WORK ORDER: Every line of the data below that holds the string "indices" needs to be reported.

Collected data:
Start of Block
(** * imageserver.py: a shallow embedding of the image server's handlers

    The Flask handlers of [imageserver.py] are embedded as functions over an
    explicit world (the metadata table, the object store and the local
    upload directory).  Calls that can raise in Python return an outcome
    that is either a value, an exception, or the exhaustion of the random
    draws handed to the shortcode loop. *)

From Stdlib Require Import ZArith Ascii String List Bool Lia Permutation Sorted.
From stdpp Require Import gmap strings list.

Local Open Scope string_scope.
Local Open Scope Z_scope.

#[local] Arguments String.append !_ _ / : simpl nomatch.

(** ** Python strings

    A [str] is modelled as a [string] of 8-bit characters.  Characters
    below 128 are ASCII; the others stand for non-ASCII code points.  What
    Python does with those by its Unicode tables ([str.lower], NFKD) is not
    computed here: it comes in through the class [Unicode] below. *)

Module PyStr.

(** [c in s] for a one-character [c]. *)
Fixpoint contains (c : ascii) (s : string) : bool :=
  match s with
  | EmptyString => false
  | String d s' => Ascii.eqb d c || contains c s'
  end.
(** * Snapshot codec of the image gallery: tree model, ingestion,
      transcoder, serializer and deserializer

    Shallow embedding of [src/utils/fileUtils.ts] together with the two
    callers that drive it ([handleGenerateSnapshot] of the share modal and
    [handleImport] of the application shell), and the properties of the
    specification settled against it. *)

From Stdlib Require Import String Ascii List ZArith QArith Qround Qpower Lia Lqa Bool Arith.
From Stdlib Require Import Permutation.
Import ListNotations.

Set Warnings "-register-all".

Local Close Scope Q_scope.
Local Open Scope string_scope.
Local Open Scope list_scope.

(* ================================================================== *)
(** * Strings as JavaScript uses them *)
(* ================================================================== *)

Module JsString.

(** [s.startsWith(p)] *)
Definition startsWith (s p : string) : bool := String.prefix p s.

(** A string is falsy exactly when it is empty. *)
Definition truthy (s : string) : bool :=
  match s with EmptyString => false | String _ _ => true end.

(** [s.split(sep)] for a one-character separator: always at least one
    piece, empty pieces kept. *)
Fixpoint split (sep : ascii) (s : string) : list string :=
  match s with
  | EmptyString => [EmptyString]
  | String c rest =>
      if Ascii.eqb c sep then EmptyString :: split sep rest
      else match split sep rest with
           | [] => [String c EmptyString]
           | piece :: pieces => String c piece :: pieces
           end
  end.
Lemma nonneg_finite_is_infinity (r : float) :
  (0 <=? r) = true -> (r <? infinity) = true -> is_infinity r = false.
Proof.
  intros H0 H1. unfold is_infinity. rewrite eqb_spec, abs_spec.
  change (Prim2SF infinity) with (S754_infinity false).
  destruct (nonneg_finite_cases r H0 H1) as [[s E]|[m [e E]]]; rewrite E; reflexivity.
Qed.

(** [1.0 + r] is not zero for such an [r], so dividing by it never raises
    [ZeroDivisionError]. *)
Lemma one_plus_nonneg (r : float) :
  (0 <=? r) = true -> (r <? infinity) = true -> (1 + r =? 0) = false.
Proof.
  intros H0 H1.
  pose proof (Prim2SF_valid r) as Hv.
  rewrite eqb_spec, add_spec.
  change (Prim2SF 0) with (S754_zero false).
  change (Prim2SF 1) with (S754_finite false 4503599627370496 (-52)).
  destruct (nonneg_finite_cases r H0 H1) as [[s E]|[m [e E]]]; rewrite E in *.
  - reflexivity.
  - apply valid_exponent in Hv.
    unfold SF64add, SFadd. cbn [cond_Zopp Z.add].
    unfold binary_normalize.
    assert (He : (emin <= Z.min (-52) e)%Z) by (unfold SpecFloat.emin, prec, emax in *; lia).
    pose proof (SpecRound.binary_round_pos
                  (fst (shl_align 4503599627370496 (-52) (Z.min (-52) e))
                   + fst (shl_align m e (Z.min (-52) e)))%positive _ He) as Hp.
    destruct (binary_round prec emax false _ _) as [s'|s'| |s' m' e'];
      try destruct s'; try contradiction; reflexivity.
Qed.

Lemma round_half_even_range (num den H : Z) :
  (0 < den)%Z -> (0 <= num <= H * den)%Z ->
  (0 <= round_half_even num den <= H)%Z.
Proof.
  intros Hden Hnum. unfold round_half_even.
  pose proof (Z.div_mod num den ltac:(lia)) as Hdm.
  pose proof (Z.mod_pos_bound num den Hden) as Hr.
  assert (Hq0 : (0 <= num / den)%Z) by (apply Z.div_pos; lia).
  assert (HqH : (num / den <= H)%Z) by (apply Z.div_le_upper_bound; lia).
  assert (Hstep : (0 < num mod den -> num / den < H)%Z) by nia.
  destruct (2 * (num mod den) ?= den)%Z eqn:E.
  - apply Z.compare_eq in E. destruct (Z.even (num / den)); lia.
  - lia.
  - apply Z.compare_gt_iff in E. lia.
Qed.
(** * Verification of [scripts/extract_rust_snippets.py]

    A shallow embedding of the snippet extractor: the Python string
    operations it calls, the fragment of the [re] module its patterns use
    (a backtracking matcher with Python's priorities), the line scanner,
    the placeholder filter, the struct splitter and the file writer, the
    last one over an explicit world of written files and output streams. *)


From Stdlib Require Import ZArith Lia DecimalNat.
From stdpp Require Import gmap list strings.
Record Weather (R T : Type) : Type := mkWeather {
  hourly : option (Hourly R T)
}.
Arguments mkWeather {R T} _.
Arguments hourly {R T} _.

(** [d.get(key, default)] for a key that may be missing. *)
Definition get_default {A} (field : option A) (default : A) : A :=
  match field with
  | Some v => v
  | None => default
  end.

Section Rain.

Context {R T : Type} {RD : Reading R}.

(** The [for i in range(...)] loop of [will_rain_in_next_hours], over the
    indices still to visit. *)
Fixpoint rain_scan (precip : list R) (times : list T) (indices : list nat)
  : PyExc + (bool * option T) :=
  match indices with
  | [] => inr (false, None)
  | i :: rest =>
      match nth_error precip i with
      | None => inl IndexError
      | Some x =>
          match float_positive x with
          | inl e => inl e
          | inr true =>
              match nth_error times i with
              | Some t => inr (true, Some t)
              | None => inl IndexError
              end
          | inr false => rain_scan precip times rest
          end
      end
  end.

Definition will_rain_in_next_hours (weather_json : Weather R T) (hours : Z)
  : PyExc + (bool * option T) :=
  let hourly := get_default (hourly weather_json) (mkHourly None None) in
  let precip := get_default (precipitation hourly) [] in
  let times := get_default (time hourly) [] in
  rain_scan precip times
    (seq 0 (Z.to_nat (Z.min hours (Z.of_nat (length precip))))).

End Rain.

(** [cloud_visual], on a finite number. *)
Definition cloud_visual (cloudcover : QArith_base.Q) : string :=
  if QArith_base.Qle_bool (QArith_base.inject_Z 75) cloudcover then
    "🌧️ Dark Clouds"
  else if QArith_base.Qle_bool (QArith_base.inject_Z 30) cloudcover then
    "🌥️ Partly Cloudy"
  else
    "☀️ Clear Skies".

(** Readings for the examples: tenths of a millimetre, or [null]. *)
Definition tenths_reading : Reading (option Z) :=
  {| float_positive := fun x =>
       match x with
       | Some z => inr (0 <? z)%Z
       | None => inl TypeError
       end |}.

(** The two arrays [will_rain_in_next_hours] reads, with the defaults it
    uses for missing keys. *)
Definition readings {R T} (w : Weather R T) : list R :=
  get_default (precipitation (get_default (hourly w) (mkHourly None None))) [].

Definition stamps {R T} (w : Weather R T) : list T :=
  get_default (time (get_default (hourly w) (mkHourly None None))) [].

(** A reading that lets the loop go on: [float(x) > 0] is false. *)
Definition dry {R} {RD : Reading R} (x : R) : Prop :=
  float_positive x = inr false.

(** What the loop answers at the first reading that is not dry. *)
Definition decided {R T} {RD : Reading R} (times : list T) (x : R) (i : nat)
  : PyExc + (bool * option T) :=
  match float_positive x with
  | inl e => inl e
  | inr _ =>
      match nth_error times i with
      | Some t => inr (true, Some t)
      | None => inl IndexError
      end
  end.

(** ** Geocoding

    The decoded response of the geocoding API: an object whose key
    [results], when present and not [null], is an array of objects.  The
    request itself ([requests.get], [raise_for_status], [r.json()]) is an
    oracle that may raise. *)

(** A JSON object as a Python dict: keys with their values. *)
Definition Dict (V : Type) : Type := list (string * V).

(** [d.get(key)] *)
Fixpoint dict_get {V} (d : Dict V) (key : string) : option V :=
  match d with
  | [] => None
  | (k, v) :: rest => if String.eqb k key then Some v else dict_get rest key
  end.

(** [d[key]] *)
Definition dict_item {V} (d : Dict V) (key : string) : PyExc + V :=
  match dict_get d key with
  | Some v => inr v
  | None => inl KeyError
  end.

Record GeoResponse (V : Type) : Type := mkGeoResponse {
  results : option (list (Dict V))
}.
Arguments mkGeoResponse {V} _.
Arguments results {V} _.

(** A value of the [params] dict of a request. *)
Inductive Param : Type :=
| PStr (s : string)
| PInt (z : Z).

Class Geocoder (V : Type) : Type := {
  (** the GET request to a URL with parameters and a timeout in seconds,
      checked and decoded *)
  geocoding_get : string -> Dict Param -> Z -> PyExc + GeoResponse V
}.

Section Geocode.

Context {V : Type} {G : Geocoder V}.

Definition geocode_place (place_name : string)
  : PyExc + option (V * V * option V * option V) :=
  let url := "https://geocoding-api.open-meteo.com/v1/search" in
  let params := [("name", PStr place_name); ("count", PInt 1)] in
  match geocoding_get url params 8 with
  | inl e => inl e
  | inr j =>
      match results j with
      | None | Some [] => inr None
      | Some (first :: _) =>
          match dict_item first "latitude" with
          | inl e => inl e
          | inr lat =>
              match dict_item first "longitude" with
              | inl e => inl e
              | inr lon =>
                  inr (Some (lat, lon, dict_get first "name",
                             dict_get first "country"))
              end
          end
      end
  end.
End of Block
COMPLETED EXERCISE:
    indices still to visit. *)
Fixpoint rain_scan (precip : list R) (times : list T) (indices : list nat)
  match indices with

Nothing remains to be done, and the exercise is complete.